“It’s okay to eat fish because they don’t have any feelings.” ~Kurt Cobain
We see most of our doctors in a major children’s hospital in a major city. Usually the appointments are in the doctor’s clinic, a very busy time. I have no problem with that.
Before seeing the doctor, our name is called and we go into some room, usually with a young non-doctor type for my daughter to be weighed (in only a diaper), measured, what have you. The room usually has just one door, but in some clinics it has two and doctors and others walk through it.
I have always closed the doors, and almost always had a bad reaction. One woman told me that people needed to walk through! I honestly said
Fine, if you are standing here in your underwear as you want my daughter to, then we leave the door open.
What is with these people? Or is it me? A bit of decency. Yes, even when she was five or six. Am I wrong? And now, when she is a teenager? It is absurd that they have no empathy.
Now it is easier. They ask me to put her on the scale. I simply say
No, I don’t pick her up anymore.
It is true, we use lifts in the house … she is almost 90 pounds. And they don’t have a lift, why I can’t imagine. There is some push back where I am told how the doctor needs to know her weight, etc. I usually shrug and say “Then have the doctor pick her up and put her on the scale.” I should not be rude, but I am so tired of this.

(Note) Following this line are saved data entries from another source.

Definition is_loopback (m : AudioCaptureMode) : bool :=
  match m with LOOPBACK => true | _ => false end.

(** [collect_audio_diagnostics], given the successful result of
    [sd.query_devices()]; [system] is [platform.system()]. *)
Definition collect_audio_diagnostics (config : AudioInputConfig) (system : string)
    (devices : list device) : AudioDiagnosticReport :=
  let summaries := summarise_devices devices in
  let input_summaries := input_summaries_of devices in
  let platform_key := lower system in
  let loopback_candidates := collect_candidates platform_key config devices in
  let configured_device :=
    match device_index config with
    | Some i => if ((0 <=? i) && (i <? Z.of_nat (length summaries)))%bool
                then nth_error summaries (Z.to_nat i) else None
    | None => None
    end in
  let effective_mode := resolve_capture_mode config system in
  let issues := if list_empty input_summaries then [msg_no_input] else [] in
  let recommendations :=
    if (negb (bool_decide (is_Some (device_index config))) && negb (list_empty input_summaries))%bool
    then [rec_pin_index] else [] in
  let '(issues, recommendations) :=
    if (is_loopback effective_mode && list_empty loopback_candidates)%bool then
      match device_index config with
      | None => (issues ++ [msg_no_loopback], recommendations)
      | Some _ => (issues, recommendations ++ [rec_check_index])
      end
    else (issues, recommendations) in
  let recommendations :=
    if (is_loopback effective_mode && negb (list_empty loopback_candidates))%bool then
      recommendations ++
        [(rec_candidates_prefix ++ join_comma (map sname (firstn 3 loopback_candidates)))%string]
    else recommendations in
  mk_report system effective_mode input_summaries loopback_candidates
    configured_device issues recommendations.

(* ------------------------------------------------------------------ *)
(** ** [AudioEnvironmentManager]: state and error monad *)

(** The kinds of [AudioEnvironmentError] raised by the manager:
    - [EnumerationFailure]: "Failed to enumerate audio devices: ...";
    - [DeviceUnavailable]: "No audio devices detected by PortAudio.",
      "Configured AUDIO_DEVICE_INDEX ... is outside the available range",
      "Configured device ... has no input channels.",
      "No input-capable audio devices detected.";
    - [LoopbackSetupFailure]: "Failed to initialise PipeWire virtual loopback";
    - [NoLoopbackDetected]: "Loopback auto-setup flag set but no monitor
      source detected.", "No loopback-capable input detected after setup.",
      and the Windows and macOS counterparts. *)
Inductive AudioEnvironmentError :=
| EnumerationFailure
| DeviceUnavailable
| LoopbackSetupFailure
| NoLoopbackDetected.

(** The cleanup actions registered by [prepare]: the [restore] closure of
    [_register_linux_defaults_restore], with its captured sink and source. *)
Inductive rollback := RestoreDefaults (sink source : option string).

(** Observable effects of the manager, in order.  [EvRunScript] is the only
    one that changes the system (the helper script changes routing and the
    defaults); the others are queries or log lines. *)
Inductive event :=
| EvQueryDevices               (* sd.query_devices() *)
| EvDetect                     (* a call of _detect_loopback_candidate *)
| EvPactlInfo                  (* pactl info, in _get_linux_defaults *)
| EvRunScript (hint : option string)  (* a platform helper script; HEADPHONE_SINK passed *)
| EvWarn                       (* logging.warning *)
| EvInfo.                      (* logging.info *)

Definition is_mutation (e : event) : bool :=
  match e with EvRunScript _ => true | _ => false end.

(** The external world read by [prepare]. *)
Record world := mk_world {
  w_system : string;                 (* platform.system() *)
  w_pactl : bool;                    (* shutil.which("pactl") is truthy *)
  w_powershell : bool;               (* shutil.which("powershell") is truthy *)
  w_environ : gmap string string;    (* os.environ *)
  w_linux_defaults : option (option string * option string);
                                     (* result of _get_linux_defaults() *)
  w_script_exists : bool;            (* the platform helper script is a file *)
  w_script_ok : bool;                (* the helper script exits with status 0 *)
  w_devices_after_script : option (list device)
                                     (* sd.query_devices() after the script ran *)
}.

(** The mutable part: the device list the next [sd.query_devices()] returns
    ([None]: the query raises), the [_cleanup_actions] list, and the trace. *)
Record mstate := mk_mstate {
  ms_devices : option (list device);
  ms_actions : list rollback;
  ms_log : list event
}.

Definition M (A : Type) : Type := mstate -> (AudioEnvironmentError + A) * mstate.

Definition ret {A} (a : A) : M A := fun s => (inr a, s).
Definition raise {A} (e : AudioEnvironmentError) : M A := fun s => (inl e, s).
Definition bind {A B} (m : M A) (k : A -> M B) : M B :=
  fun s => match m s with
           | (inl e, s') => (inl e, s')
           | (inr a, s') => k a s'
           end.

Notation "'let!' x ':=' m 'in' k" := (bind m (fun x => k))
  (at level 200, x name, m at level 100, k at level 200).

Definition emit (e : event) : M unit :=
  fun s => (inr tt, mk_mstate (ms_devices s) (ms_actions s) (ms_log s ++ [e])).

Definition query_devices : M (list device) :=
  let! _ := emit EvQueryDevices in
  fun s => match ms_devices s with
           | Some ds => (inr ds, s)
           | None => (inl EnumerationFailure, s)
           end.

Definition clear_actions : M unit :=
  fun s => (inr tt, mk_mstate (ms_devices s) [] (ms_log s)).

(** [self._cleanup_actions.append(restore)]. *)
Definition register (r : rollback) : M unit :=
  fun s => (inr tt, mk_mstate (ms_devices s) (ms_actions s ++ [r]) (ms_log s)).

(** [subprocess.run([...script], check=True)]: the script changes the device
    set; a non-zero exit raises [CalledProcessError] ([false]). *)
Definition run_script (w : world) (hint : option string) : M bool :=
  fun s => (inr (w_script_ok w),
            mk_mstate (w_devices_after_script w) (ms_actions s) (ms_log s ++ [EvRunScript hint])).

Definition when_ (b : bool) (m : M unit) : M unit := if b then m else ret tt.

(** A call of [self._detect_loopback_candidate(keywords)], which queries
    the devices afresh. *)
Definition detect (w : world) (config : AudioInputConfig) (keywords : list string) : M bool :=
  let! _ := emit EvDetect in
  fun s => match ms_devices s with
           | Some ds => (inr (detect_loopback_candidate (lower (w_system w)) config keywords ds), s)
           | None => (inl EnumerationFailure, s)
           end.

(** [_ensure_device_presence]. *)
Definition ensure_device_presence (config : AudioInputConfig) : M unit :=
  let! devices := query_devices in
  if list_empty devices then raise DeviceUnavailable else
  match device_index config with
  | Some idx =>
      if ((idx <? 0) || (Z.of_nat (length devices) <=? idx))%bool then raise DeviceUnavailable
      else match nth_error devices (Z.to_nat idx) with
           | Some device => if max_input_channels device <=? 0 then raise DeviceUnavailable
                            else ret tt
           | None => ret tt
           end
  | None =>
      if negb (existsb (fun dev => 0 <? max_input_channels dev) devices)
      then raise DeviceUnavailable else ret tt
  end.

Definition linux_keywords : list string := ["monitor"; "loopback"]%string.
Definition windows_keywords : list string :=
  ["loopback"; "stereo mix"; "cable output"; "cable input"; "virtual"]%string.
Definition macos_keywords : list string :=
  ["blackhole"; "loopback"; "soundflower"; "aggregate"; "multi-output"]%string.

(** [_prepare_linux_loopback]. *)
Definition prepare_linux_loopback (config : AudioInputConfig) (w : world) : M unit :=
  if negb (w_pactl w) then emit EvWarn else
  if bool_decide (w_environ w !! "AUDIO_LOOPBACK_ALREADY_SET"%string = Some "1"%string) then
    match device_index config with
    | None =>
        let! found := detect w config linux_keywords in
        if found then ret tt else raise NoLoopbackDetected
    | Some _ => ret tt
    end
  else
    let! _ := when_ (auto_setup_loopback config) (
      let! _ := emit EvPactlInfo in
      let! _ := match w_linux_defaults w with
                | Some (sink, source) => register (RestoreDefaults sink source)
                | None => ret tt
                end in
      if w_script_exists w then
        (* env = os.environ.copy(); env["HEADPHONE_SINK"] = sink if truthy *)
        let hint := if truthy (linux_loopback_sink config) then linux_loopback_sink config
                    else w_environ w !! "HEADPHONE_SINK"%string in
        let! ok := run_script w hint in
        if ok then ret tt else raise LoopbackSetupFailure
      else ret tt) in
    let! found := detect w config linux_keywords in
    if found then ret tt else
    match device_index config with
    | None => raise NoLoopbackDetected
    | Some _ => ret tt
    end.

(** [_prepare_windows_loopback]; a failing helper is only logged. *)
Definition prepare_windows_loopback (config : AudioInputConfig) (w : world) : M unit :=
  let! _ := when_ (auto_setup_loopback config) (
    if (w_script_exists w && w_powershell w)%bool then
      let! ok := run_script w None in
      if ok then ret tt else emit EvWarn
    else ret tt) in
  match device_index config with
  | None =>
      let! found := detect w config windows_keywords in
      if found then ret tt else raise NoLoopbackDetected
  | Some _ => ret tt
  end.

Okay, do you know how much she weighs?
Yes, 88 pounds last week.
How do you know?
I use a fish scale.
And I smile at her puzzled look.
My friend…you are NOT wrong. They just don’t think it matters. Retarded kids don’t have feelings you know, or dignity. And a hospital, as you know I have said, is the WORST place to go with a severely disabled kid. They have NO accommodations whatsoever…even in Peds. neuro. Dumb and dumber.
You ROCK! 🙂 I love your responses! I remember my daughter was in the ER at 7 years old seizing her head off. They had her buck naked on the hospital bed and pumping her up with dilantin, etc but she was in status and nothing was stopping it. I just remembered, they had the curtain open and she’s there spread freakin’ eagle in her birthday suit in a dramatic grand mal and these random people (non staff, laypeople) are walking by staring out her and looking sorrowfully at each other. I finally yelled at the nurse “Close the damn curtain! It’s not a free show!” ugh!
Absolutely every patient’s privacy should be respected. Part of the problem lies in your first sentence: “a major children’s hospital in a major city”. The larger the medical entity (fallaciously called a system) the less personal every aspect is. It is often impossible to even see the same physician over a period of time and have him/her get to know the patient. Impersonal.
Which reminds me to mention that when the entity controlling the big impersonal medical care is the government – more so. Just saying.
About the scales – your solution is both brilliant and used in rehab hospitals and schools. Also available at ‘major’ hospitals in ‘major’ cities are scales that accommodate a wheelchair. After weighing the person in the chair, if the patient is transferred onto an examining table, the wheelchair is then weighed empty.